Of those of us who spend this time of year grading furiously, I imagine that most are tempted to share with the rest various amusing examples of student fancy which appear on exams or in papers. I don't really feel comfortable doing this, but I can't really condemn those who do (if it's all in good fun). However, virtue lies in a mean, doesn't it? So if I don't reveal any such examples, then isn't that a defect? (Okay, that's sophistry ("If I don't murder anyone, isn't that a defect?"), but let's pretend it isn't.) So I'll just settle for this one: asked on the exam for Zeno's paradoxes, one of my students related the story of "Achilles and the hare." Somehow, that one seems less paradoxical than the one I'm more familiar with.
Another Philosophers' Carnival already! How time flies. (Actually I think the last one was a little later than usual, so maybe that explains it.) Go, enjoy yourselves! Fa la la la la la la la la la okay, that's enough la's for now. Thanks Max!
Well, class is over for the semester (except for the bushel of final papers and exams to be received next week and marked in a frenzy), so perhaps blogging may increase in tempo (although of course there are other things that have been neglected as well!). Sorry for the delay.
I did see a movie on DVD the other day. As Pink Floyd fans know, More is a 1969 hippie movie for which our band did the soundtrack (naturally it says this prominently on the cover). As not all Pink Floyd fans know (many, even most such prefer the band's later work, esp. Dark Side of the Moon), More has some of their best material, like the prototypically spacy "Quicksilver," the lyrically spacy "Cirrus Minor," and the shredding-guitar-ly spacy "Ibiza Bar" (which, although most of the film does indeed take place in Ibiza, we hear, in the film, in what I believe is a Paris bar). As an even smaller set of Pink Floyd fans know, the movie is a waste of time, even by informative-time-capsule standards. Two disagreeable hippies (he German, she American) hang out in Ibiza; they get hooked on heroin; they kick heroin by dropping acid (!); they get hooked on heroin again; it turns out she's been sleeping with her old ex-Nazi "friend of the family" after all; he overdoses (perhaps on purpose, like we care) and dies. Feh. (She is cute though.)

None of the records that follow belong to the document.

(** * The interactive-fiction example of mecs ([if.py])

    A shallow embedding of the world-mutation helpers ([maplink], [move],
    [listjoin], [findByName]), of the components and of the command system
    of [if.py], with the properties of the world model and of the command
    interpreter stated and proved over it.

    Conventions of the embedding:
    - an entity id is a [nat]; the scene is the list of the entities'
      component records, indexed by entity id;
    - a Python [str] is a [string] of ASCII characters; [str.lower] maps
      [A]-[Z] to [a]-[z] and leaves every other character alone;
    - a Python [list] is a [list], a [dict] is an association list in
      insertion order (the order [keys()] iterates in);
    - a function that may raise returns a [result]: [Ok v] when it returns
      [v], [Raise e] when the exception [e] escapes it;
    - a function that mutates the scene takes the scene and returns the
      scene it leaves behind. *)

From Stdlib Require Import String Ascii.
From stdpp Require Import base option list strings.

Local Open Scope string_scope.
Local Open Scope nat_scope.
Local Open Scope list_scope.
Local Open Scope stdpp_scope.

(** ** Exceptions and results *)

Inductive exn : Set :=
| AssertionError
| ValueError
| KeyError
| EOFError.

Inductive result (A : Type) : Type :=
| Ok (a : A)
| Raise (e : exn).

Arguments Ok {A} a.
Arguments Raise {A} e.

#[global] Instance result_ret : MRet result := fun A a => Ok a.
#[global] Instance result_bind : MBind result := fun A B f m =>
  match m with
  | Ok a => f a
  | Raise e => Raise e
  end.

(** [assert cond] *)
Definition assert (cond : bool) : result unit :=
  if cond then Ok () else Raise AssertionError.

(** A list comprehension whose element expression may raise. *)
Fixpoint mapR {A B : Type} (f : A -> result B) (l : list A) : result (list B) :=
  match l with
  | [] => Ok []
  | x :: l' => y ← f x; ys ← mapR f l'; Ok (y :: ys)
  end.

(** ** Strings *)

Module Str.

Definition nl : string := String "010" EmptyString.

Definition is_upper (c : ascii) : bool :=
  let n := nat_of_ascii c in ((65 <=? n) && (n <=? 90))%nat.

Definition lower_ascii (c : ascii) : ascii :=
  if is_upper c then ascii_of_nat (nat_of_ascii c + 32) else c.

(** [s.lower()] *)
Fixpoint lower (s : string) : string :=
  match s with
  | EmptyString => EmptyString
  | String c s' => String (lower_ascii c) (lower s')
  end.

(** The ASCII characters [str.isspace] accepts: tab, line feed, vertical
    tab, form feed, carriage return, the four separators 28-31, space. *)
Definition is_space (c : ascii) : bool :=
  let n := nat_of_ascii c in
  (((9 <=? n) && (n <=? 13)) || ((28 <=? n) && (n <=? 32)))%nat.

Fixpoint split_ws_go (s : string) (tok : string) : list string :=
  match s with
  | EmptyString => if decide (tok = "") then [] else [tok]
  | String c s' =>
      if is_space c
      then (if decide (tok = "") then split_ws_go s' ""
            else tok :: split_ws_go s' "")
      else split_ws_go s' (tok +:+ String c "")
  end.

(** [s.split()]: the maximal runs of non-whitespace characters. *)
Definition split (s : string) : list string := split_ws_go s "".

The all-knowing imbd.com site informs us that this film, director Barbet Schroeder's debut, was first entitled Mehr – immer mehr, but then later they changed it to Gier nach Lust (Desire for Pleasure), which seems about right. As I may already have known, Herr Schroeder was the same one to hire the band three years later, for La Vallée, a.k.a. Obscured by Clouds, which resulted in another underappreciated (if not quite as good) Pink Floyd record. I had thought that there was some Schroeder film that I had seen and liked, but all I see on his filmography is stuff like Murder by Numbers (excuse me, Murd3r 8y Num8ers), Single White Female, and (yikes) the 1995 Kiss of Death remake (with David Caruso; an imbd commenter remarks: "a kiss of death to his career"). My guess is that I was thinking of Volker Schlöndorff (oops!). Oh wait, Reversal of Fortune was okay (the Claus von Bülow docudrama with Ron Silver and Jeremy Irons).
One amusing moment occurs 81 minutes into the film. How do I know when it was, you ask? Well, at the beginning there was a title card which informs us that the authorities required that a few seconds of dialogue be muted at that point (replaced by subtitles in this version). The scene is this: they're making up a potion of some kind (either it's after they've kicked heroin but before relapsing, or before they kick but also before they're really hooked - I don't remember and I'm not going back to check!), and he's calling out the ingredients as he grinds them up with his mortar and pestle: "[a few other things first]; pot! ibogaine! Benzedrine! banana peel!" From this list, the authorities of our moral health decided that it was best that we not hear him call for a) Benzedrine and b) banana peel (which of course we see when he scrapes it off into the bowl). How weird is that?